WHAT YOU NEED TO DO
Start at the line below containing "(** Phases 2b" and stop at the line containing "install_apply index term ;;". Repeat every line of that stretch exactly, and nothing outside it.

/---

(* ===== verification/Follower.v ===== *)
(** * Incoming RPCs: [src/rpc_handlers.cpp]

    The voter's side of elections and the follower's side of replication and
    of snapshot transfer.  [HandleAppendEntries] and [HandleInstallSnapshot]
    release their locks between phases; each phase is a definition, and the
    handler is their composition. *)

From S2P Require Import Prelude Types RaftLog Quorum Sessions RaftGroup Timers Replicate.
From S2P Require Import Membership Apply Election.

Section follower.
Context `{!Env}.

(** ** Votes *)

Definition up_to_date (g : RaftGroup) (last_log_index : Index) (last_log_term : Term) : bool :=
  let '(last_index, last_term) := GetLastLogInfo (log_ g) in
  bool_decide (last_term < last_log_term) ||
  (bool_decide (last_log_term = last_term) && bool_decide (last_index <= last_log_index)).

(** Leader stickiness: a valid leader was heard within the election timeout. *)
Definition sticky (g : RaftGroup) : bool :=
  check_quorum_enabled_ g && has_leader_contact_ g &&
  let elapsed := elapsed_ms env_now (last_leader_contact_ g) in
  bool_decide (0 <= elapsed) &&
  bool_decide (u32 elapsed < election_timeout_ms (runtime_config_ g)).

Definition grant_vote (candidate_id : NodeId) : M bool :=
  voted_for_ <~ candidate_id ;;
  ResetElectionTimerLocked ;;
  if negb env_persister then mret true
  else s ← getg CurrentPersistentState; SaveStateM s.

Definition HandleRequestVote (req : RequestVoteRequest) : M RequestVoteResponse :=
  current ← getg current_term_;
  when (bool_decide (current < rv_term req)) (BecomeFollowerLocked (rv_term req)) ;;
  g ← getg id;
  let reject := mkRequestVoteResponse (current_term_ g) false in
  if decide (rv_term req < current_term_ g) then mret reject
  else if negb (IsVoter (cluster_config_ g) (rv_candidate_id req)) then mret reject
  else if negb (up_to_date g (rv_last_log_index req) (rv_last_log_term req)) then mret reject
  else if sticky g then mret reject
  else if decide (voted_for_ g = -1 \/ voted_for_ g = rv_candidate_id req) then
    granted ← grant_vote (rv_candidate_id req);
    mret (mkRequestVoteResponse (current_term_ g) granted)
  else mret reject.

Definition HandlePreVote (req : PreVoteRequest) : M PreVoteResponse :=
  g ← getg id;
  mret (mkPreVoteResponse (current_term_ g)
    (if decide (pv_term req <= current_term_ g) then false
     else if negb (IsVoter (cluster_config_ g) (pv_candidate_id req)) then false
     else if negb (up_to_date g (pv_last_log_index req) (pv_last_log_term req)) then false
     else negb (sticky g))).

(** ** AppendEntries *)

Definition learn_leader (leader_id : NodeId) : M unit :=
  leader_id_ <~ leader_id ;;
  peers ← getg peer_map_;
  match peers !! leader_id with
  | Some addr => leader_addr_ <~ addr
  | None => mret tt
  end.

(** Phase 1, under the election lock.  [inl] is an early return. *)
Definition append_phase1 (req : AppendEntriesRequest) : M (AppendEntriesResponse + Term) :=
  RecordActivityLocked ;;
  g ← getg id;
  if negb (IsVoter (cluster_config_ g) (ae_leader_id req)) then
    mret (inl (mkAppendEntriesResponse (current_term_ g) false 0 0))
  else
    when (bool_decide (current_term_ g < ae_term req)) (BecomeFollowerLocked (ae_term req)) ;;
    current ← getg current_term_;
    if decide (ae_term req < current) then mret (inl (mkAppendEntriesResponse current false 0 0))
    else
      learn_leader (ae_leader_id req) ;;
      last_leader_contact_ <~ env_now ;;
      has_leader_contact_ <~ true ;;
      ResetElectionTimerLocked ;;
      mret (inr current).

(** The first entry whose term differs from the one in the log cuts the log. *)
Fixpoint truncate_conflicts (entries : list RaftLogEntry) : M unit :=
  match entries with
  | [] => mret tt
  | entry :: rest =>
      existing_term ← GetLogTermLocked (index_ entry);
      if decide (existing_term <> 0 /\ existing_term <> term_ entry) then
        putg (fun g => g <| log_ ::= TruncateSuffix (index_ entry) |>) ;;
        when env_log_persister (emit (LogTruncateSuffix (index_ entry)))
      else truncate_conflicts rest
  end.

Definition expected_index (l : RaftLog) : Index :=
  let last_index := (GetLastLogInfo l).1 in
  if decide (last_index = 0) then GetFirstIndex l else u32 (last_index + 1).

(** [Some i]: an entry was not contiguous, [i] is the conflict hint. *)
Fixpoint append_new (entries : list RaftLogEntry) : M (option Index) :=
  match entries with
  | [] => mret None
  | entry :: rest =>
      log ← getg log_;
      if decide (index_ entry < GetFirstIndex log) then append_new rest
      else
        existing_term ← GetLogTermLocked (index_ entry);
        if decide (existing_term <> 0 /\ existing_term = term_ entry) then append_new rest
        else if decide (index_ entry <> expected_index log) then mret (Some (expected_index log))
        else
          log_ <~ (Append (term_ entry) (data_ entry) log).2 ;;
          when env_log_persister (emit (LogAppend entry None)) ;;
          append_new rest
  end.

Definition follow_commit (leader_commit : Index) : M unit :=
  g ← getg id;
  when (bool_decide (commit_index_ g < leader_commit))
    (commit_index_ <~ Z.min leader_commit (GetLastLogInfo (log_ g)).1 ;;
     ApplyCommittedLocked).

(** Phase 2, under the replication lock. *)
Definition append_phase2 (req : AppendEntriesRequest) (term : Term) : M AppendEntriesResponse :=
  let reject conflict := mkAppendEntriesResponse term false conflict 0 in
  g ← getg id;
  let prev := ae_prev_log_index req in
  if decide (0 < prev /\ u32 (prev + 1) < GetFirstIndex (log_ g)) then
    mret (reject (GetFirstIndex (log_ g)))
  else if decide (0 < prev /\ log_term g prev <> ae_prev_log_term req) then mret (reject prev)
  else
    truncate_conflicts (ae_entries req) ;;
    gap ← append_new (ae_entries req);
    match gap with
    | Some expected => mret (reject expected)
    | None =>
        follow_commit (ae_leader_commit req) ;;
        mret (mkAppendEntriesResponse term true 0 (u32 (Z.of_nat (length (ae_entries req)))))
    end.

Definition HandleAppendEntries (req : AppendEntriesRequest) : M AppendEntriesResponse :=
  r ← append_phase1 req;
  match r with
  | inl resp => mret resp
  | inr term => append_phase2 req term
  end.

(** ** InstallSnapshot *)

Definition kChunkSize : nat := Z.to_nat (64 * 1024).

(** What the chunk providers of the restore and of the persist read: the file
    in pieces of [kChunkSize], until nothing is left. *)
Fixpoint file_chunks (fuel : nat) (content : string) : list string :=
  match fuel with
  | O => []
  | S fuel' =>
      if decide (content = "") then []
      else String.substring 0 kChunkSize content :: file_chunks fuel' (substr_from kChunkSize content)
  end.

Definition stream_file (content : string) : string :=
  String.concat "" (file_chunks (String.length content) content).

Definition file_content (path : string) : M string :=
  files ← gets files_;
  mret (default "" (files !! path)).

Definition remove_file (path : string) : M unit :=
  when (env_file_ok RemoveFile path) (modify (fun n => n <| files_ ::= delete path |>)).

Definition install_phase1 (req : InstallSnapshotRequest) : M (bool * InstallSnapshotResponse) :=
  g ← getg id;
  let reject := (false, mkInstallSnapshotResponse (current_term_ g)) in
  if negb (IsVoter (cluster_config_ g) (is_leader_id req)) then mret reject
  else if decide (is_term req < current_term_ g) then mret reject
  else
    when (bool_decide (current_term_ g < is_term req)) (BecomeFollowerLocked (is_term req)) ;;
    current ← getg current_term_;
    learn_leader (is_leader_id req) ;;
    ResetElectionTimerLocked ;;
    mret (true, mkInstallSnapshotResponse current).

Definition reset_receive : M unit :=
  putg (fun g => g <| snapshot_recv_index_ := 0 |> <| snapshot_recv_term_ := 0 |>
                   <| snapshot_recv_expected_offset_ := 0 |>).

Definition snapshot_path (g : RaftGroup) (index : Index) (term : Term) : string :=
  (if decide (data_dir (config_ g) = "") then "/tmp" else data_dir (config_ g)) +:+
  "/rollingraft_snapshot_" +:+ pretty (server_id_ g) +:+ "_g" +:+ pretty (group_id_ g) +:+
  "_" +:+ pretty index +:+ "_" +:+ pretty term.

(** Offset 0 starts a transfer; the value tells whether to go on. *)
Definition begin_transfer (req : InstallSnapshotRequest) : M bool :=
  path ← getg (fun g => snapshot_path g (is_last_included_index req) (is_last_included_term req));
  putg (fun g => g <| snapshot_recv_index_ := is_last_included_index req |>
                   <| snapshot_recv_term_ := is_last_included_term req |>
                   <| snapshot_recv_expected_offset_ := 0 |>
                   <| snapshot_temp_path_ := path |>) ;;
  if env_file_ok OpenTrunc path then
    modify (fun n => n <| files_ ::= <[path := ""]> |>) ;; mret true
  else mret false.

(** Any other chunk must be the next one of the transfer in progress. *)
Definition continue_transfer (req : InstallSnapshotRequest) : M bool :=
  g ← getg id;
  if decide (snapshot_temp_path_ g = "" \/
             is_last_included_index req <> snapshot_recv_index_ g \/
             is_last_included_term req <> snapshot_recv_term_ g \/
             is_offset req <> snapshot_recv_expected_offset_ g) then
    when (bool_decide (snapshot_temp_path_ g <> ""))
      (remove_file (snapshot_temp_path_ g) ;; snapshot_temp_path_ <~ "") ;;
    reset_receive ;;
    mret false
  else mret true.

(** Append the chunk to the temporary file. *)
Definition write_chunk (data : string) : M bool :=
  path ← getg snapshot_temp_path_;
  if negb (env_file_ok OpenAppend path) then mret false
  else
    old ← file_content path;
    match env_write_fails path data with
    | Some n =>
        modify (fun s => s <| files_ ::= <[path := old +:+ String.substring 0 n data]> |>) ;; mret false
    | None =>
        modify (fun s => s <| files_ ::= <[path := old +:+ data]> |>) ;;
        putg (fun g => g <| snapshot_recv_expected_offset_ ::=
                              fun o => u64 (o + Z.of_nat (String.length data)) |>) ;;
        mret true
    end.

(** Phase 2; [Some path] when the last chunk has arrived. *)
Definition install_phase2 (req : InstallSnapshotRequest) : M (option string) :=
  restoring ← getg snapshot_restore_in_progress_;
  if bool_decide (is_offset req = 0) && restoring then mret None
  else
    go ← (if decide (is_offset req = 0) then begin_transfer req else continue_transfer req);
    if negb go then mret None
    else
      written ← write_chunk (is_data req);
      if negb written then mret None
      else if is_done req then
        path ← getg snapshot_temp_path_;
        reset_receive ;;
        snapshot_temp_path_ <~ "" ;;
        snapshot_restore_in_progress_ <~ true ;;
        mret (Some path)
      else mret None.

Definition RestoreFromSnapshotFile (path : string) : M bool :=
  content ← file_content path;
  emit (SmRestore (stream_file content)) ;;
  mret (env_restore_ok (stream_file content)).

Definition PersistSnapshotFile (path : string) (index : Index) (term : Term) : M unit :=
  when env_persister
    (content ← file_content path;
     emit (SaveSnapshot (stream_file content) index term)).

(** Phase 2c: move log and indices to the snapshot, unless newer state won. *)
Definition install_apply (index : Index) (term : Term) : M unit :=
  g ← getg id;
  if decide (index <= last_snapshot_index_ g) then mret tt
  else if decide (index < commit_index_ g) then mret tt
  else
    putg (fun g => g <| log_ ::= SetStartIndex (u32 (index + 1)) |>
                     <| last_snapshot_index_ := index |>
                     <| last_snapshot_term_ := term |>) ;;
    when env_log_persister (emit (LogTruncatePrefixAsync (u32 (index + 1)))) ;;
    putg (fun g => g <| last_applied_ := index |> <| commit_index_ := index |>
                     <| apply_queue_ := [] |> <| last_enqueued_ := index |>).

(** Phases 2b and 2c of a complete transfer. *)
Definition install_done (path : string) (index : Index) (term : Term) : M unit :=
  restored ← RestoreFromSnapshotFile path;
  (if negb restored then remove_file path
   else
     last ← getg last_snapshot_index_;
     when (bool_decide (last < index)) (PersistSnapshotFile path index term) ;;
     install_apply index term ;;
     remove_file path) ;;
  snapshot_restore_in_progress_ <~ false.

Definition HandleInstallSnapshot (req : InstallSnapshotRequest) : M InstallSnapshotResponse :=
  r ← install_phase1 req;
  let '(go, resp) := r in
  if negb go then mret resp
  else
    finished ← install_phase2 req;
    match finished with
    | Some path => install_done path (is_last_included_index req) (is_last_included_term req)
    | None => mret tt
    end ;;
    mret resp.

(** ** ReadIndex requests of other nodes *)

(** [(leader_valid, read_index, term)] *)
Definition HandleReadIndexRequest : M (bool * Index * Term) :=
  RecordActivityLocked ;;
  g ← getg id;
  mret (if decide (role_ g = LEADER) then (true, commit_index_ g, current_term_ g)
        else (false, 0, current_term_ g)).

(** ** Sender authentication *)

Definition SenderIdentityMatches (authenticated_node_id claimed_node_id : NodeId) : bool :=
  bool_decide (authenticated_node_id < 0) || bool_decide (authenticated_node_id = claimed_node_id).

End follower.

\---

ANSWER BELOW
(** Phases 2b and 2c of a complete transfer. *)
Definition install_done (path : string) (index : Index) (term : Term) : M unit :=
  restored ← RestoreFromSnapshotFile path;
  (if negb restored then remove_file path
   else
     last ← getg last_snapshot_index_;
     when (bool_decide (last < index)) (PersistSnapshotFile path index term) ;;
     install_apply index term ;;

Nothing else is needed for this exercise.